Device Classes & Responsive Design

by Luke Wroblewski January 17, 2011

While the task of designing for multiple devices can be daunting, two techniques can help make the process more manageable: defining device classes and designing/building responsively for devices within each class. Here are some of my initial thoughts on how these two techniques can work together...

Device Classes

Device classes are defined by unique customer needs that stem from the context within which a device is used and the technical capabilities or limitations a device possesses. Today, for instance, I consider five unique devices classes when designing Web applications: connected TVs, desktops/laptops, tablets, smart phones, and feature phones.

Each of these device classes has a unique:

  • Context of use: 10 foot lean-back experience on the couch, long periods of use at a desk, casual couch/bed use, or quick bursts of activity in various locations throughout the day
  • Primary input method: remote/gestures, mouse/keyboard, touch/sensors, or keypads
  • Average display size: wall-sized, desk-sized, lap-sized, palm-sized, or thumb-sized
  • And more...

As a result, each device class typically requires a unique user interface design solution. The relative importance of primary tasks will differ across devices classes (because of context of use), as will the layout and interaction design needed to accommodate different input methods and average display sizes.

While it’s possible to have a single user interface work across more than one device class, developing a single interface that works across all device classes usually results in significant compromises or bare-bones experiences that don’t take advantage of what makes each device class excel (or conversely, rich experiences that fail to load/work on lower end devices).

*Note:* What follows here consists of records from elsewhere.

(* ===================================================================== *)
(** ** Edges of the listing methods and the faucet                         *)
(* ===================================================================== *)

Lemma execute_plain_unanswered self b a w :
  txn_required b = false ->
  (forall v, ~ answers self w b v) ->
  exists o w',
    execute self b a w = (o, w') /\
    (forall r, o = Ret r -> is_ok r = false) /\
    (is_valid self b = true -> w' = sending w [RpcPost b]).
Proof.
  intros Hb Hno.
  destruct (execute self b a w) as [o w1] eqn:E.
  exists o, w1. split; [reflexivity|]. split.
  - intros r ->. destruct (is_ok r) eqn:Hok; [|reflexivity].
    destruct (execute_plain_ok self b a w r _ Hb E Hok) as [Ha _].
    now destruct (Hno _ Ha).
  - intros Hv. pose proof (execute_plain_world self b a w Hb Hv) as Hw.
    now rewrite E in Hw.
Qed.

(** X12.  Coin listing asks for the balance first.  When that request is
    not answered with a result its outcome is the outcome of the call
    and no coin is asked for.  When the count it reports does not exceed
    [max_gets], one page of coins is asked for and its envelope
    returned, [fetch_all] or not. *)
Theorem coins_balance_gate fuel self address coin_type fetch_all w :
  let balance := GetCoinTypeBalance self address coin_type in
  let coins := GetCoins self address coin_type in
  ((forall v, ~ answers self w balance v) ->
   _get_coins_for_type fuel self address coin_type fetch_all w =
     execute self balance None w /\
   (is_valid self balance = true ->
    sent (snd (_get_coins_for_type fuel self address coin_type fetch_all w)) =
      sent w ++ [RpcPost balance])) /\
  (forall n,
      answers self w balance (PyBalance n) ->
      (n <= max_gets self)%Z ->
      _get_coins_for_type fuel self address coin_type fetch_all w =
        execute self coins None (sending w [RpcPost balance]) /\
      (is_valid self coins = true ->
       sent (snd (_get_coins_for_type fuel self address coin_type fetch_all w)) =
         sent w ++ [RpcPost balance; RpcPost coins])).
Proof.
  intros balance coins. split.
  - intros Hno.
    destruct (execute_plain_unanswered self balance None w eq_refl Hno)
      as (o & w' & Hrun & Hfail & Hw).
    assert (H : _get_coins_for_type fuel self address coin_type fetch_all w =
                execute self balance None w).
    { unfold _get_coins_for_type. fold balance. unfold bind at 1. rewrite Hrun.
      destruct o as [r| |]; try reflexivity.
      now rewrite (Hfail r eq_refl). }
    split; [exact H|]. intros Hv. now rewrite H, Hrun, (Hw Hv).
  - intros n Ha Hn.
    assert (H : _get_coins_for_type fuel self address coin_type fetch_all w =
                execute self coins None (sending w [RpcPost balance])).
    { unfold _get_coins_for_type. fold balance. fold coins. unfold bind at 1.
      rewrite (execute_answers self balance None w _ eq_refl Ha).
      cbn [is_ok result_status result_data].
      unfold bind at 1, lift at 1. cbn [attr_coin_object_count].
      assert (E : (n >? max_gets self)%Z = false)
        by (rewrite Z.gtb_ltb; apply Z.ltb_ge; lia).
      now rewrite E. }
    split; [exact H|]. intros Hv.
    rewrite H, execute_plain_world by (reflexivity || assumption). simpl.
    now rewrite <- app_assoc.
Qed.

Lemma coins_balance_gate_witness :
  get_gas 0 Demo.client None true Demo.offline =
  (Ret (mkResult false (PyStr "HTTPX error: ConnectError")
          (PyJson (JObj [("_request", JNull)]))),
   mkWorld (remote Demo.offline)
     [RpcPost (GetCoinTypeBalance Demo.client "0xa" "0x2::sui::SUI")]).
Proof.
  destruct (coins_balance_gate 0 Demo.client "0xa" "0x2::sui::SUI" true
              Demo.offline) as [H _].
  destruct (H (demo_offline_no_answer Demo.client _)) as [Hrun _].
  unfold get_gas. cbn [Demo.client config active_address].
  rewrite Hrun. reflexivity.
Defined.

(** X13.  Object listing returns the envelope of its first request as it
    is, [fetch_all] or not, in two cases: when the request is not
    answered with a result, and when the first page carries no cursor.
    One request was posted and nothing is accumulated. *)
Theorem get_objects_first_request fuel self owner fetch_all w :
  let objects :=
    GetObjectsOwnedByAddress self
      match owner with
      | Some a => a
      | None => active_address (config self)
      end in
  ((forall v, ~ answers self w objects v) ->
   get_objects fuel self owner fetch_all w = execute self objects None w) /\
  (forall p,
      answers self w objects (page_val p) ->
      truthy (next_cursor p) = false ->
      get_objects fuel self owner fetch_all w =
      (Ret (mkResult true PyNone (page_val p)), sending w [RpcPost objects])).
Proof.
  intros objects. split.
  - intros Hno.
    destruct (execute_plain_unanswered self objects None w eq_refl Hno)
      as (o & w' & Hrun & Hfail & _).
    unfold get_objects. fold objects. unfold bind at 1. rewrite Hrun.
    destruct o as [r| |]; try reflexivity.
    now rewrite (Hfail r eq_refl).
  - intros p Ha Hc.
    unfold get_objects. fold objects. unfold bind at 1.
    rewrite (execute_answers self objects None w _ eq_refl Ha).
    cbn [is_ok result_status result_data].
    unfold bind at 1, lift at 1. unfold page_val at 1. cbn [attr_next_cursor].
    now rewrite Hc.
Qed.

Lemma get_objects_first_request_witness :
  get_objects 0 Demo.client (Some "0xb") true Demo.offline =
  (Ret (mkResult false (PyStr "HTTPX error: ConnectError")
          (PyJson (JObj [("_request", JNull)]))),
   mkWorld (remote Demo.offline)
     [RpcPost (GetObjectsOwnedByAddress Demo.client "0xb")]).
Proof.
  destruct (get_objects_first_request 0 Demo.client (Some "0xb") true
              Demo.offline) as [H _].
  rewrite (H (demo_offline_no_answer Demo.client _)). reflexivity.
Defined.

(** X14.  The faucet request posts once, for the address given or else
    the active address, and reads the [error] field of the body.  An
    error that is not null gives a failure envelope that carries it, and
    a body without the field makes the call raise [KeyError('error')].
    With a null error the body is decoded as a receipt: the receipt
    comes back in a success envelope; a [TypeError] of the decoder gives
    the failure envelope [Type error]; a [KeyError] of the decoder
    leaves the call. *)
Theorem faucet_body_outcomes self for_address w fields :
  let recipient :=
    match for_address with
    | Some a => a
    | None => active_address (config self)
    end in
  remote w (sent w) (FaucetPost recipient) = Body fields ->
  snd (get_gas_from_faucet self for_address w) =
    sending w [FaucetPost recipient] /\
  (forall e,
      lookup "error" fields = Some e -> e <> JNull ->
      fst (get_gas_from_faucet self for_address w) =
      Ret (mkResult false (PyJson e) PyNone)) /\
  (lookup "error" fields = None ->
   fst (get_gas_from_faucet self for_address w) = Raise (KeyError "error")) /\
  (lookup "error" fields = Some JNull ->
   (forall receipt,
       faucet_from_dict (catalog self) (JObj fields) = Ret receipt ->
       fst (get_gas_from_faucet self for_address w) =
       Ret (mkResult true PyNone receipt)) /\
   (faucet_from_dict (catalog self) (JObj fields) = Raise TypeError ->
    fst (get_gas_from_faucet self for_address w) =
    Ret (mkResult false (PyStr "Type error") (PyJson (JObj [])))) /\
   (forall key,
       faucet_from_dict (catalog self) (JObj fields) = Raise (KeyError key) ->
       fst (get_gas_from_faucet self for_address w) = Raise (KeyError key))).
Proof.
  intros recipient Hr. unfold get_gas_from_faucet. fold recipient.
  unfold bind, post. rewrite Hr. unfold lift, faucet_result. cbn [getitem fst snd].
  split; [reflexivity|]. split; [|split].
  - intros e He Hne. rewrite He.
    destruct e; try reflexivity. now destruct Hne.
  - intros He. now rewrite He.
  - intros He. rewrite He. cbn [is_None]. repeat split.
    + intros receipt Hd. now rewrite Hd.
    + intros Hd. now rewrite Hd.
    + intros key Hd. now rewrite Hd.
Qed.
(** * Product energy-level validator: record resolution and verdict pipeline

    A shallow embedding of the Python sources
    [model_extractor.py], [anti_crawler.py] (the record extraction part),
    [result_comparator.py], [relevance_checker.py], [fast_batch_processor.py]
    and [main_fast.py] (the relevance pass), with the properties of the
    resolution pipeline proved over it.

    Conventions.
    - A Python [str] is a list of Unicode code points ([pystr := list Z]).
      Literals are written as UTF-8 text and decoded by [u].
    - The tables of the Python runtime that the sources rely on but do not
      contain (the regular-expression classes [\w] and [\d], the
      case-insensitive literal match of [re.IGNORECASE], [str.lower] and
      the block matcher of [difflib.SequenceMatcher]) are the fields of the
      class [PyLib]; every definition and theorem is generic in it, and
      [ascii_lib] is the instance used to run the definitions on text made
      of ASCII characters and CJK ideographs.
    - Scores are Python floats in the source; they are exact rationals
      ([Q]) here. *)

From Stdlib Require Import String Ascii ZArith QArith Bool List Lia Permutation Sorted.
Import ListNotations.

Set Implicit Arguments.
Local Open Scope Z_scope.

(* ===================================================================== *)
(** ** Python strings *)
(* ===================================================================== *)

Definition pystr := list Z.

Fixpoint utf8_decode (bs : list Z) : pystr :=
  match bs with
  | [] => []
  | b0 :: r0 =>
    if b0 <? 128 then b0 :: utf8_decode r0
    else
      match r0 with
      | [] => [b0]
      | b1 :: r1 =>
        if b0 <? 224 then ((b0 - 192) * 64 + (b1 - 128)) :: utf8_decode r1
        else
          match r1 with
          | [] => [b0]
          | b2 :: r2 =>
            if b0 <? 240
            then ((b0 - 224) * 4096 + (b1 - 128) * 64 + (b2 - 128)) :: utf8_decode r2
            else
              match r2 with
              | [] => [b0]
              | b3 :: r3 =>
                ((b0 - 240) * 262144 + (b1 - 128) * 4096
                 + (b2 - 128) * 64 + (b3 - 128)) :: utf8_decode r3
              end
          end
      end
  end.

(** [u "text"] is the Python string with the code points of the literal. *)
Definition u (s : string) : pystr :=
  utf8_decode (map (fun a => Z.of_nat (nat_of_ascii a)) (list_ascii_of_string s)).

Definition str_eq_dec : forall a b : pystr, {a = b} + {a <> b} := list_eq_dec Z.eq_dec.

(** [a == b] on strings. *)
Fixpoint str_eqb (a b : pystr) : bool :=
  match a, b with
  | [], [] => true
  | x :: a', y :: b' => (x =? y) && str_eqb a' b'
  | _, _ => false
  end.

(** [a < b] on strings: lexicographic on code points. *)
Fixpoint str_ltb (a b : pystr) : bool :=
  match a, b with
  | _, [] => false
  | [], _ :: _ => true
  | x :: a', y :: b' => (x <? y) || ((x =? y) && str_ltb a' b')
  end.

(** [s.startswith(p)] *)
Fixpoint startswith (s p : pystr) : bool :=
  match p, s with
  | [], _ => true
  | _ :: _, [] => false
  | y :: p', x :: s' => (x =? y) && startswith s' p'
  end.

(** [p in s] (substring test). *)
Fixpoint str_in (p s : pystr) : bool :=
  startswith s p ||
  match s with
  | [] => false
  | _ :: s' => str_in p s'
  end.

(** Membership of a string in a list of strings: [x in [..]]. *)
Definition str_mem (x : pystr) (l : list pystr) : bool := existsb (str_eqb x) l.

(** Truth value of a string: [bool(s)]. *)
Definition truthy (s : pystr) : bool :=
  match s with [] => false | _ :: _ => true end.

(** [str.isspace] on one character (the white-space table of CPython). *)
Definition is_space (c : Z) : bool :=
  ((9 <=? c) && (c <=? 13)) || ((28 <=? c) && (c <=? 32))
  || (c =? 133) || (c =? 160) || (c =? 5760)
  || ((8192 <=? c) && (c <=? 8202))
  || (c =? 8232) || (c =? 8233) || (c =? 8239) || (c =? 8287) || (c =? 12288).

Fixpoint lstrip (s : pystr) : pystr :=
  match s with
  | [] => []
  | c :: s' => if is_space c then lstrip s' else s
  end.

Definition rstrip (s : pystr) : pystr := rev (lstrip (rev s)).

(** [s.strip()] *)
Definition strip (s : pystr) : pystr := rstrip (lstrip s).

(** The character class [[一-鿿]]. *)
Definition is_cjk (c : Z) : bool := (19968 <=? c) && (c <=? 40959).

(** Length of the leading run of characters of class [cls]. *)
Fixpoint run_len (cls : Z -> bool) (s : pystr) : nat :=
  match s with
  | [] => O
  | c :: s' => if cls c then S (run_len cls s') else O
  end.

(** [s[i:j]] for [0 <= i], [0 <= j]. *)
Definition slice (s : pystr) (i j : nat) : pystr := firstn (j - i) (skipn i s).

(** [str(n)] for an integer. *)
Fixpoint digits_of (fuel : nat) (n : Z) (acc : pystr) : pystr :=
  match fuel with
  | O => acc
  | S f =>
    let acc' := (48 + n mod 10) :: acc in
    if n <? 10 then acc' else digits_of f (n / 10) acc'
  end.

Definition str_of_int (n : Z) : pystr :=
  if n <? 0 then 45 :: digits_of (S (Z.to_nat (Z.log2 (- n)))) (- n) []
  else digits_of (S (Z.to_nat (Z.log2 n))) n [].

Definition ascii_lower (c : Z) : Z :=
  if (65 <=? c) && (c <=? 90) then c + 32 else c.

Definition is_ascii_upper (c : Z) : bool := (65 <=? c) && (c <=? 90).
Definition is_ascii_lower (c : Z) : bool := (97 <=? c) && (c <=? 122).
Definition is_ascii_alpha (c : Z) : bool := is_ascii_upper c || is_ascii_lower c.
Definition is_ascii_digit (c : Z) : bool := (48 <=? c) && (c <=? 57).

(** Characters on which the runtime tables are pinned down below: ASCII
    and the CJK block. *)
Definition plain_char (c : Z) : bool := ((0 <=? c) && (c <? 128)) || is_cjk c.

(** [dict.get(key)] on a table kept in insertion order. *)
Fixpoint dict_get {V : Type} (key : pystr) (d : list (pystr * V)) : option V :=
  match d with
  | [] => None
  | (k, v) :: d' => if str_eqb key k then Some v else dict_get key d'
  end.

(* ===================================================================== *)
(** ** The Python runtime tables the sources rely on *)
(* ===================================================================== *)

Class PyLib : Type := {
  (** [\w] of [re] on a [str] pattern. *)
  re_word : Z -> bool;
  (** [\d] of [re] on a [str] pattern. *)
  re_digit : Z -> bool;
  (** [re_ci p c]: under [re.IGNORECASE], the literal [p] of a pattern
      matches the character [c] of the text. *)
  re_ci : Z -> Z -> bool;
  (** [str.lower] *)
  str_lower : pystr -> pystr;
  (** [sm_matches a b]: the total size of the matching blocks that
      [difflib.SequenceMatcher(None, a, b)] finds. *)
  sm_matches : pystr -> pystr -> nat;
  (** [str.lower] on ASCII and CJK text lowers the ASCII capitals only. *)
  str_lower_plain :
    forall s, forallb plain_char s = true -> str_lower s = map ascii_lower s
}.

(* ===================================================================== *)
(** ** result_comparator.py: grade normalisation and the verdict *)
(* ===================================================================== *)

(** A value reaching [normalize_energy_level]: [None], a string, or a
    number read from a spreadsheet cell or a JSON field.  A float is
    given by the text [str] renders it as (['1.0'] for the cell 1 of a
    numeric column that pandas reads as float64); NaN, the empty cell,
    is [PyNone]. *)
Inductive pyval : Type :=
| PyNone
| PyStr (s : pystr)
| PyInt (n : Z)
| PyFloat (repr : pystr).

(** The four values of [validation_result]. *)
Inductive verdict : Type :=
| Correct          (* '正确' *)
| Incorrect        (* '错误' *)
| NotFound         (* '搜不到' *)
| DeclaredMissing. (* 'Excel缺失' *)

Definition verdict_text (v : verdict) : pystr :=
  match v with
  | Correct => u "正确"
  | Incorrect => u "错误"
  | NotFound => u "搜不到"
  | DeclaredMissing => u "Excel缺失"
  end.

Definition verdict_eqb (a b : verdict) : bool :=
  match a, b with
  | Correct, Correct | Incorrect, Incorrect
  | NotFound, NotFound | DeclaredMissing, DeclaredMissing => true
  | _, _ => false
  end.

(** [self.level_mapping] *)
Definition level_mapping : list (pystr * option pystr) :=
  [ (u "1", Some (u "一级")); (u "2", Some (u "二级")); (u "3", Some (u "三级"));
    (u "4", Some (u "四级")); (u "5", Some (u "五级"));
    (u "一级", Some (u "一级")); (u "二级", Some (u "二级"));
    (u "三级", Some (u "三级")); (u "四级", Some (u "四级"));
    (u "五级", Some (u "五级"));
    (u "1级", Some (u "一级")); (u "2级", Some (u "二级"));
    (u "3级", Some (u "三级")); (u "4级", Some (u "四级"));
    (u "5级", Some (u "五级"));
    (u "I", Some (u "一级")); (u "II", Some (u "二级")); (u "III", Some (u "三级"));
    (u "IV", Some (u "四级")); (u "V", Some (u "五级"));
    (u "未知", None); (u "N/A", None); (u "null", None); (u "", None) ].

(** The five canonical grade tokens. *)
Definition canonical_grades : list pystr :=
  [ u "一级"; u "二级"; u "三级"; u "四级"; u "五级" ].

Section Comparator.
Context {L : PyLib}.

(** [re.sub(r'[^\w一-鿿]', '', level)] *)
Definition remove_extra_chars (level : pystr) : pystr :=
  filter (fun c => re_word c || is_cjk c) level.

Definition normalize_energy_level (level : pyval) : option pystr :=
  match level with
  | PyStr s =>
    if negb (truthy s) then None
    else
      let level := strip s in
      let level := remove_extra_chars level in
      match dict_get level level_mapping with
      | Some v => v
      | None => None
      end
  | PyNone | PyInt _ | PyFloat _ => None
  end.

(** [not x] for an [Optional[str]]. *)
Definition not_opt (x : option pystr) : bool :=
  match x with
  | None => true
  | Some s => negb (truthy s)
  end.

(** [a == b] for two [Optional[str]]. *)
Definition opt_str_eqb (a b : option pystr) : bool :=
  match a, b with
  | None, None => true
  | Some x, Some y => str_eqb x y
  | _, _ => false
  end.

Definition compare_energy_levels (excel_level search_level : pyval) : verdict :=
  let normalized_excel := normalize_energy_level excel_level in
  let normalized_search := normalize_energy_level search_level in
  if not_opt normalized_search then NotFound
  else if not_opt normalized_excel then DeclaredMissing
  else if opt_str_eqb normalized_excel normalized_search then Correct
  else Incorrect.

So while a connected TV could browse a text-list optimized for feature phones, it is unlikely anyone would want to. On the other hand, a tablet-optimized Web application might feel simpler to use on a desktop Web browser because the number of actions has been reduced to work on a smaller display size and the size of the actions has been increased to accommodate touch interactions. While this interface wouldn’t be optimized for a desktop computer’s context of use, input methods, or display sizes -it would be pretty functional.

I should also note that not all Web applications make sense on all device classes. When designing for multiple devices, you first need know which classes you are targeting and why/how. From there, you can begin designing.

Responsive Design

Within any device class, there’s still a lot of variation -especially in display sizes. Connected TVs, laptops, desktops, tablets, smart phones, and feature phones all come in a variety of screen resolutions, densities, and aspect ratios. But don’t worry... responsive design can help.

Responsive design allows you to fill in the blanks within devices classes through the application of fluid grids, flexible images, and (where possible) media queries. So once you have a context-optimized smart phone solution, the difference between a 320x480 screen and a 480x854 screen is covered by responsive design and a few simple rules of adaptation like adding additional rows, increasing image sizes, and the like.

Some Web sites can even use responsive design to deliver a single solution across a few device classes. Sites that consist mostly of simple content might be able to apply a responsive solution across smart phones, tablets, and desktops/laptops assuming there’s no difference in use based on context and that the site’s media assets are minimal (i.e. they can be downloaded over slow network connections).

With a set of interface solutions optimized for an appropriate set of device classes and responsive design, all of your Web applications URLs can resolve to an optimal experience for your customers online –no matter how they get there.